Moving from Mississippi to Paris to New York and back again, a saga of family, ambition, passion, and tragedy that brings to life one unforgettable Southern dynasty—the Forsters, founders of the world’s first major soft-drink company—against the backdrop of more than a century of American cultural history.
Mr. Wright’s imagined history of the rise and fall of the sugary drink empire is so robust and recognizable that you might feel nostalgic for the taste of a soda you’ve never had ... Mr. Wright loads his account with feuds, shifting alliances and skeletons in the closet ... The dizzying structure places the emphasis on spectacular incidents rather than sustained drama, so, perhaps fittingly, the short chapters go down like snack food.
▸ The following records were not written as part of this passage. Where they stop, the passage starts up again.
Lemma set_userdata_spec δr δp p op w :
  agent_inv δr (hold none_held op 2) δp w -> unstarted p None w -> is_Some (aw_ops w !! op) ->
  wp (systemd_request_set_userdata p op)
    (fun _ w' => keeps w w' /\ agent_inv δr (hold none_held op 1) δp w' /\
       unstarted p (Some op) w' /\ is_Some (aw_ops w' !! op)) w.
Proof.
  intros (a & Ha & I) (q & Hq & Hs & Hu) Hop. unfold systemd_request_set_userdata. awp_go.
  split_and!; try done.
  - exists a. split; [done|]. cbn.
    eapply parts_ext; [apply (parts_give_userdata I p q op); done|done| |done].
    intros x. rewrite hold_eq. unfold hold. by case_decide.
  - eexists. split; [by apply lookup_insert_eq|]. done.
Qed.

(** What the handler does with the request it made, the operation and its
    reference to it. *)
Lemma lifecycle_body_spec δp p op args m w :
  agent_inv (hold none_held p 1) (hold none_held op 1) δp w -> is_Some (aw_ops w !! op) ->
  unstarted p None w ->
  wp (userdata ← agent_job_op_ref op;
      systemd_request_set_userdata p userdata ;;
      r ← systemd_request_append p args;
      r ← (if r <? 0 then error_to m SD_BUS_ERROR_FAILED else
           started ← systemd_request_start p UnitLifecycleCb;
           if negb started then error_to m SD_BUS_ERROR_FAILED else mret 1);
      agent_job_op_unref op ;; mret r)
    (fun _ w' => keeps w w' /\ agent_inv (hold none_held p 1) none_held δp w' /\
       is_Some (aw_reqs w' !! p)) w.
Proof.
  intros Hw Hop (q & Hq & Hs & Hu). apply wp_bind.
  eapply wp_mono; [by apply op_ref_spec|]. intros x w1 (-> & K1 & Hw1 & Hop1 & Hr1).
  apply wp_bind. eapply wp_mono; [apply set_userdata_spec; [exact Hw1|exists q; by rewrite Hr1|done]|].
  intros [] w2 (K2 & Hw2 & Hp2 & Hop2). apply wp_bind.
  eapply wp_mono; [by eapply append_spec|]. intros r w3 (K3 & Hw3 & Hp3). apply wp_bind.
  apply (wp_mono _ (fun _ w4 => keeps w3 w4 /\
    agent_inv (hold none_held p 1) (hold none_held op 1) δp w4 /\ made p (Some op) w4)).
  { assert (made p (Some op) w3) as Hm by (destruct Hp3 as (q3 & ? & _ & ?); by exists q3).
    assert (forall k : AM Z, neutral k -> forall w0, keeps w3 w0 ->
      agent_inv (hold none_held p 1) (hold none_held op 1) δp w0 -> made p (Some op) w0 ->
      wp k (fun _ w4 => keeps w3 w4 /\
        agent_inv (hold none_held p 1) (hold none_held op 1) δp w4 /\ made p (Some op) w4) w0) as Hk.
    { intros k Hk w0 K0 Hw0 Hm0. eapply wp_mono; [by apply Hk|].
      intros ? w5 (K5 & Hw5 & Hr & _). unfold made. rewrite Hr. split; [by trans w0|done]. }
    destruct (r <? 0); [apply Hk; auto with agent; done|].
    apply wp_bind. eapply wp_mono; [by eapply start_spec|]. intros st w4 (K4 & Hw4 & Hm4).
    destruct st; cbn [negb]; by apply Hk; auto with agent. }
  intros r' w4 (K4 & Hw4 & (q4 & Hq4 & Hu4)). apply wp_bind.
  eapply wp_mono; [apply op_unref_spec; [exact Hw4|]|].
  { destruct Hw4 as (a & Ha & I). eapply (op_held _ _ _ _ (pi_ops _ _ _ _ _ _ _ _ _ I)); eauto. }
  intros [] w5 (K5 & Hw5 & Hr5). apply wp_ret. split_and!; [|done|rewrite Hr5; eauto].
  trans w1; [done|]. trans w2; [done|]. trans w3; [done|]. by trans w4.
Qed.

Lemma gentle_lifecycle_method δp m args method :
  gentle δp (agent_run_unit_lifecycle_method m args method).
Proof.
  unfold agent_run_unit_lifecycle_method. destruct args as [r|[[name mode] id]]; [gentle_tac|].
  apply gentle_with_new_request; [apply neutral_gentle; auto with agent|].
  intros p w Hw Hp. apply wp_bind. eapply wp_mono; [by apply job_new_spec|].
  intros [op|] w1 (K1 & Hr1 & H1).
  - destruct H1 as [Hw1 Hop1]. eapply wp_mono; [apply lifecycle_body_spec; [done|done|]|].
    { destruct Hp as (q & ? & ?). exists q. by rewrite Hr1. }
    intros r w2 (K2 & ? & ?). split; [by trans w1|done].
  - eapply wp_mono; [by apply (neutral_error_to m)|]. intros r w2 (K2 & ? & Hr2 & _).
    destruct Hp as (q & ? & ?). rewrite Hr2, Hr1. split_and!; [by trans w1|done|eauto].
Qed.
Succeeds almost in spite of itself, risking the generally ill-advised gambit of a first-person plural narrator ... Though too untethered to a timeline and too peppered with sobering spoilers to comprise a traditional rise-and-fall story, American Pop delivers a wondrously mosaic-like, multigenerational chronicle ... It’s almost as if Wright’s aim is to interpret rather than tell a story that exists only in his telling ... what makes Houghton Forster’s family quintessential is profound and unerringly relatable personal dissolution and pain, invariably made more burdensome by the family’s prominence ... It’s not always entirely clear when Wright is weaving references to real or imaginary historians into the book, but that’s half the fun ... it’s hard to fault a book suffused with so many delightful and rewarding surprises for confounding expectations one more time.
The effervescent opening scene of Snowden Wright’s second novel never goes flat—and the same goes for the rest of the novel ... In the vein of To Kill A Mockingbird and more recent classics like The Twelve-Mile Straight and Miss Jane, American Pop explores the South’s dark side. A probing cultural history, the book is also a literary innovation: The time and place shift from paragraph to paragraph, and its main characters are all antiheros, cathartic and prophetic more than admirable, while the outliers, the family’s dark-skinned 'help,' become heroes ... In its fluid sense of setting and unorthodox cast, the novel rebuffs nostalgia with a fresh perspective. A bubbling satire, American Pop explodes into more than a family portrait; it is our continuing American saga.